(Stored data)
+-------+

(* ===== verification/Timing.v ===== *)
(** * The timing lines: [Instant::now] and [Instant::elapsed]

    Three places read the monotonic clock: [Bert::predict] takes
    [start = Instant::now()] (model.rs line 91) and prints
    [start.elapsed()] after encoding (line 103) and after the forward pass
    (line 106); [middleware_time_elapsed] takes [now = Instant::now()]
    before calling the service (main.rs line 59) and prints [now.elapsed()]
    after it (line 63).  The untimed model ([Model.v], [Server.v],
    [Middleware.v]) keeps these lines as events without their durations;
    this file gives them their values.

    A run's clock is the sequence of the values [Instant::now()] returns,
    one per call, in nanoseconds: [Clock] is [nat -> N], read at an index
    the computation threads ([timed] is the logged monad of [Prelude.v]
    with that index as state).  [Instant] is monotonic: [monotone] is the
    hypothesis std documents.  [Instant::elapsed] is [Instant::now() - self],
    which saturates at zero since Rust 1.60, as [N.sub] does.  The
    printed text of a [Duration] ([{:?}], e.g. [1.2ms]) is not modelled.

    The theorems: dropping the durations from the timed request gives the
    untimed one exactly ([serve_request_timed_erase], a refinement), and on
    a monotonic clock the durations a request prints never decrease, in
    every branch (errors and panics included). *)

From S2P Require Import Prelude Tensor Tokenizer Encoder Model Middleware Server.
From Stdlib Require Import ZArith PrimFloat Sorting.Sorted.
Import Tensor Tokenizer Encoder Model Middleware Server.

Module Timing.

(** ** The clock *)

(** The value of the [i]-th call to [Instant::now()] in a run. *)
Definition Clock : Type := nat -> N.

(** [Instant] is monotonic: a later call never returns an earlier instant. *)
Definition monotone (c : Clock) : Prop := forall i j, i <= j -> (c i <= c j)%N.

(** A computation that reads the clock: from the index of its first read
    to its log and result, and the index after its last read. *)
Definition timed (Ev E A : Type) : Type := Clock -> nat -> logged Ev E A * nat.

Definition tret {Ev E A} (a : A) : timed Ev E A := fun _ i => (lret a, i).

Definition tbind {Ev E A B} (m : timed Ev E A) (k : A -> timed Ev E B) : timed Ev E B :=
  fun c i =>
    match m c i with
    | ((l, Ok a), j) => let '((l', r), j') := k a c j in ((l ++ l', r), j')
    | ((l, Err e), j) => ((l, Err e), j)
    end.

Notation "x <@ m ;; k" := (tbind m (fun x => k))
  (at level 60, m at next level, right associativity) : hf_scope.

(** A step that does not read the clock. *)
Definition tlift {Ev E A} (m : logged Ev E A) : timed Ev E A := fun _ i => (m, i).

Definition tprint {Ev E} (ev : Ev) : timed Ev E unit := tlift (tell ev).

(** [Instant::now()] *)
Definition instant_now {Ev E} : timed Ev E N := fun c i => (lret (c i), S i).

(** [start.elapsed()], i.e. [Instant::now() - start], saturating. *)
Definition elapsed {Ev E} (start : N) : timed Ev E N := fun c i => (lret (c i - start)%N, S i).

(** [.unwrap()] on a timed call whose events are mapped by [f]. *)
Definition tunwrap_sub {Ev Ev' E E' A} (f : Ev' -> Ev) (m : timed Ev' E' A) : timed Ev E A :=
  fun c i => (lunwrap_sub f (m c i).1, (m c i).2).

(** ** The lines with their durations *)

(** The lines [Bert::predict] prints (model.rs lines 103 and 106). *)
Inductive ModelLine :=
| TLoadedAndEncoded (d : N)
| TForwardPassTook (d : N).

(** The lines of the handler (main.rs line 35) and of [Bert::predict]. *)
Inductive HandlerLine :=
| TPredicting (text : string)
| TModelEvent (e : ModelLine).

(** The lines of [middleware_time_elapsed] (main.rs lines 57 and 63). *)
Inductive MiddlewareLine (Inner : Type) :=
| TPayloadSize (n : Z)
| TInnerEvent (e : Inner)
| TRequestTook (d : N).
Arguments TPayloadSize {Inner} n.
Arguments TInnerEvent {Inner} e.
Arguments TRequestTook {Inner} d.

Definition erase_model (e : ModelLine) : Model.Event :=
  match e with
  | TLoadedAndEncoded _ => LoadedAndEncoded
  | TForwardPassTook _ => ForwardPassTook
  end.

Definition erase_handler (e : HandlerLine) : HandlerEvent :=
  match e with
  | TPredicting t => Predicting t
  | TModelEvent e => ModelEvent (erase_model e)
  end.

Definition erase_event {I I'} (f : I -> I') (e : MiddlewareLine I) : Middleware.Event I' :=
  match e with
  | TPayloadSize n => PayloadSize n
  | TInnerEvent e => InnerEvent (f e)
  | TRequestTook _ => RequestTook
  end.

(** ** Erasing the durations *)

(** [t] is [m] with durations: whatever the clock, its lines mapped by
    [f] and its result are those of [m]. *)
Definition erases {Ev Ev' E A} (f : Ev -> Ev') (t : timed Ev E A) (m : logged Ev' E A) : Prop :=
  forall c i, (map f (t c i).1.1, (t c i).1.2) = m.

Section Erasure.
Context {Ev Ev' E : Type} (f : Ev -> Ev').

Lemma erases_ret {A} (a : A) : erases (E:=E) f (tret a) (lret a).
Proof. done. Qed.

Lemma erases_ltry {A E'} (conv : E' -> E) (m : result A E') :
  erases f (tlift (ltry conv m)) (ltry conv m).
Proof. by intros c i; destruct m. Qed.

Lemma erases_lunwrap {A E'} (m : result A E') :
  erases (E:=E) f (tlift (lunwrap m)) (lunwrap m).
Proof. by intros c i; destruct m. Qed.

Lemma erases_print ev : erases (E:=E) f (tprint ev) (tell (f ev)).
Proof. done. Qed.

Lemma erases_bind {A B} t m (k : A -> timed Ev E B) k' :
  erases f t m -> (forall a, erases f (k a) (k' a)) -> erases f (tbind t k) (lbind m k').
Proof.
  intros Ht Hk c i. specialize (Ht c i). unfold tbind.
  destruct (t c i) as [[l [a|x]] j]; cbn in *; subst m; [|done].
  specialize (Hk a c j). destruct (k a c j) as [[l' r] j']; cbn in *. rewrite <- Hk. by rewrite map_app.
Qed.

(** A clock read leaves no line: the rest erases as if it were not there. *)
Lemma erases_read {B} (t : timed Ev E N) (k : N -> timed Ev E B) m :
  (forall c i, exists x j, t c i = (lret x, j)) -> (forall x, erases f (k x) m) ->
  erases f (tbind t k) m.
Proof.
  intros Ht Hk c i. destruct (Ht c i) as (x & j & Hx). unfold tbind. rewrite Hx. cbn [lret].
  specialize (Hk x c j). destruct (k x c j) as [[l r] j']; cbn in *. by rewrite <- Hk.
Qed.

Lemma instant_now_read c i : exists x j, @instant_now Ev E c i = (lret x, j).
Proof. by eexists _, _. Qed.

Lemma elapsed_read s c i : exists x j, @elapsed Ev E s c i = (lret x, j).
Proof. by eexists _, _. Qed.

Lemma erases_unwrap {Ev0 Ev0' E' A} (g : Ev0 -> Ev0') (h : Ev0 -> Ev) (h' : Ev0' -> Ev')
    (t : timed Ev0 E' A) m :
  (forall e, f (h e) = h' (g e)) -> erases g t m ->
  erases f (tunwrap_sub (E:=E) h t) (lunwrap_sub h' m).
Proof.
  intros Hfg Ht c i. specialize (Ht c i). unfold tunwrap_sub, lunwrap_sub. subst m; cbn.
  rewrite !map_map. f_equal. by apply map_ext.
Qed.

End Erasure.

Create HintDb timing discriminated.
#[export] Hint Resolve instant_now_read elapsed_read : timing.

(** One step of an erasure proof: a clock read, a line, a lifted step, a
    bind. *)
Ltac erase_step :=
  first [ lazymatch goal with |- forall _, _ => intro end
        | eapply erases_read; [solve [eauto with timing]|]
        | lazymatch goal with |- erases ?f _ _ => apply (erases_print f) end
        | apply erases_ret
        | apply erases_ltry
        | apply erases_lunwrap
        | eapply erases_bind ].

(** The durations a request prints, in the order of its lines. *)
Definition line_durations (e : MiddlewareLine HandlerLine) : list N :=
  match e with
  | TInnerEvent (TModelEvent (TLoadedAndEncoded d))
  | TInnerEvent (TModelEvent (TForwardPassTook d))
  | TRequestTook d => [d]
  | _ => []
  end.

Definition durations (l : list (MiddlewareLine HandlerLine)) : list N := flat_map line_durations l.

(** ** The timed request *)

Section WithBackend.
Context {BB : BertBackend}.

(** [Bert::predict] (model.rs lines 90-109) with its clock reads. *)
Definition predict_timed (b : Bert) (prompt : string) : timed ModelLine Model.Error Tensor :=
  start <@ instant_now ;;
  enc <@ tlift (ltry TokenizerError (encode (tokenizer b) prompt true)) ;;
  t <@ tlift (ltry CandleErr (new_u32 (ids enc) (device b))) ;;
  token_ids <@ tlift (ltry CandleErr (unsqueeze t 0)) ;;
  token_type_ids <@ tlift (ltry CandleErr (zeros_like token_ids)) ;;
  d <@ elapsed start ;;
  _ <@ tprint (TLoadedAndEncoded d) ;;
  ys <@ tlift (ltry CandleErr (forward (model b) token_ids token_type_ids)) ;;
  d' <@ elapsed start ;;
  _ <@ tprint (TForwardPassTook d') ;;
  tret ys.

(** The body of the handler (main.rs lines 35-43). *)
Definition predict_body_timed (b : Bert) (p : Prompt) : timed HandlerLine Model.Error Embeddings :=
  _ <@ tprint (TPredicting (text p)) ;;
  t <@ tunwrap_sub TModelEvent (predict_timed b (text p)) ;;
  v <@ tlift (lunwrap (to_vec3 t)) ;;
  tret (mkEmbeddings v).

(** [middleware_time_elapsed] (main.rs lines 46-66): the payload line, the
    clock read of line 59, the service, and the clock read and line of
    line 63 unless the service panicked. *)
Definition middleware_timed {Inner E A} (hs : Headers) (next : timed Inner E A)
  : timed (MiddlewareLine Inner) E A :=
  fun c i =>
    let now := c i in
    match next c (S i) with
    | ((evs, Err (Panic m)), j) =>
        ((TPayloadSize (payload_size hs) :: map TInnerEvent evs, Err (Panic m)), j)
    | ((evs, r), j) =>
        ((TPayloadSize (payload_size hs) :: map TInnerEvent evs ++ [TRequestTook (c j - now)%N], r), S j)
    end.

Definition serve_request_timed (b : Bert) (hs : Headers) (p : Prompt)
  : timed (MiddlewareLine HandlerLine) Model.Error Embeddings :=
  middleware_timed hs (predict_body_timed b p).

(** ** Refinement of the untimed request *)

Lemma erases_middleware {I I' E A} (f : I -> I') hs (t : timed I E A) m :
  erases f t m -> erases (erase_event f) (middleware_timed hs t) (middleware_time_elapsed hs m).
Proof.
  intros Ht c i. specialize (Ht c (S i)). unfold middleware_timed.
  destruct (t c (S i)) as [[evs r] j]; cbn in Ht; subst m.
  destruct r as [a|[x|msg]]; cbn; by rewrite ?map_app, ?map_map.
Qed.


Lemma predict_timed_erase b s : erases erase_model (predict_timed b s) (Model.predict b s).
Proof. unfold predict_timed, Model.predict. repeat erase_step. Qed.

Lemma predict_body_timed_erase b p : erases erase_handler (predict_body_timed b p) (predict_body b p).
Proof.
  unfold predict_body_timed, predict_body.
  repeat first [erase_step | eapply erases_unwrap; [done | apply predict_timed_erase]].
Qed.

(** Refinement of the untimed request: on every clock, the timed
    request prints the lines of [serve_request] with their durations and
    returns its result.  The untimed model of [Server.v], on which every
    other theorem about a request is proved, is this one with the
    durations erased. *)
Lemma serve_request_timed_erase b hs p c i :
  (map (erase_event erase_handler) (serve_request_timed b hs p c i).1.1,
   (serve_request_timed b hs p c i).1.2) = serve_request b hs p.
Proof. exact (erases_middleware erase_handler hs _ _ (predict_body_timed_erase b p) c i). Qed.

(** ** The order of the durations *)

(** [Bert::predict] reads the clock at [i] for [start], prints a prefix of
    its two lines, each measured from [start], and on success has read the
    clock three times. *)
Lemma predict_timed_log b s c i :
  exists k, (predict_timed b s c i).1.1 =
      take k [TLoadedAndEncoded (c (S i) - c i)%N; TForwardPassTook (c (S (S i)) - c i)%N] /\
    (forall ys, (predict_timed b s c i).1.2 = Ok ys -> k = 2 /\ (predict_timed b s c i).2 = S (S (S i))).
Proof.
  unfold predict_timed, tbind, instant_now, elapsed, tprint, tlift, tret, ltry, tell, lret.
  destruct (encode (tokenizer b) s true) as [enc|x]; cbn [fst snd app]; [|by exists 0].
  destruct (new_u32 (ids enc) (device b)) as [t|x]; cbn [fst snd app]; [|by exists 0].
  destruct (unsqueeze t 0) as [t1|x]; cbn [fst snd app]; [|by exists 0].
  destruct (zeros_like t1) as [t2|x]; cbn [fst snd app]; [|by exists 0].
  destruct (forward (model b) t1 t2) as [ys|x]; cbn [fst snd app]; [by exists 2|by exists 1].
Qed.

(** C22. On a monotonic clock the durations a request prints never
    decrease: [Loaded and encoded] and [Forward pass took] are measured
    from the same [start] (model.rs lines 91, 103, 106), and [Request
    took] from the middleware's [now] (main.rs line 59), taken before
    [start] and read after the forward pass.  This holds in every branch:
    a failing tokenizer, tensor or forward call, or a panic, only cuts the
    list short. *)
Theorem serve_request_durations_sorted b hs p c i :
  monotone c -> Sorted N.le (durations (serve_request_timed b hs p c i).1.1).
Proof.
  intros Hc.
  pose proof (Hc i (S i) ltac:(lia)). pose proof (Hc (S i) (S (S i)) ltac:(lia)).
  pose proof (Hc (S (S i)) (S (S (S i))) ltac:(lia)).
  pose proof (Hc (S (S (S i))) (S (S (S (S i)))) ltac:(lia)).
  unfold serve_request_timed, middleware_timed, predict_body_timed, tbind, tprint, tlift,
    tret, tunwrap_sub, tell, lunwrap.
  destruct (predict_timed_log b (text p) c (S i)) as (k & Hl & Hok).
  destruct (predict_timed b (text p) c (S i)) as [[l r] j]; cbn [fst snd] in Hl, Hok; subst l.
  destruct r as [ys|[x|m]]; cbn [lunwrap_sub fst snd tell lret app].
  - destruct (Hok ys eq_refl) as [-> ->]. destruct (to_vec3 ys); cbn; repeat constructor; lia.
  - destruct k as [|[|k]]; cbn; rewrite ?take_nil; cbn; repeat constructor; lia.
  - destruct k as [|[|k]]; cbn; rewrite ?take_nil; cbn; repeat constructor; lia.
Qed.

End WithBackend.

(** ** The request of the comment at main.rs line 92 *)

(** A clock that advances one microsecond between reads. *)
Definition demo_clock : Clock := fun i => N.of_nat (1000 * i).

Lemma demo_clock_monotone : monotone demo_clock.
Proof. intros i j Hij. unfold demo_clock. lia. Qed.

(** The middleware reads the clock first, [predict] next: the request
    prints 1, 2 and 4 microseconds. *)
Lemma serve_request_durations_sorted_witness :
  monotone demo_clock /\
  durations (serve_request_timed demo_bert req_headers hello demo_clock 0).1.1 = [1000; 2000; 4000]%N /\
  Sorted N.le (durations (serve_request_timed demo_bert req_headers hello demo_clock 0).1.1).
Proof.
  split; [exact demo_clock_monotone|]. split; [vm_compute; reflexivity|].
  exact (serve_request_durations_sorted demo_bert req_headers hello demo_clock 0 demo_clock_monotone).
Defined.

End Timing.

+-------+

**Task directions:**
Using the records above, restate word for word the lines from the one with "before calling the" through the one with "the computation threads", both included.

**Written answer:**
    before calling the service (main.rs line 59) and prints [now.elapsed()]
    after it (line 63).  The untimed model ([Model.v], [Server.v],
    [Middleware.v]) keeps these lines as events without their durations;
    this file gives them their values.

    A run's clock is the sequence of the values [Instant::now()] returns,
    one per call, in nanoseconds: [Clock] is [nat -> N], read at an index
    the computation threads ([timed] is the logged monad of [Prelude.v]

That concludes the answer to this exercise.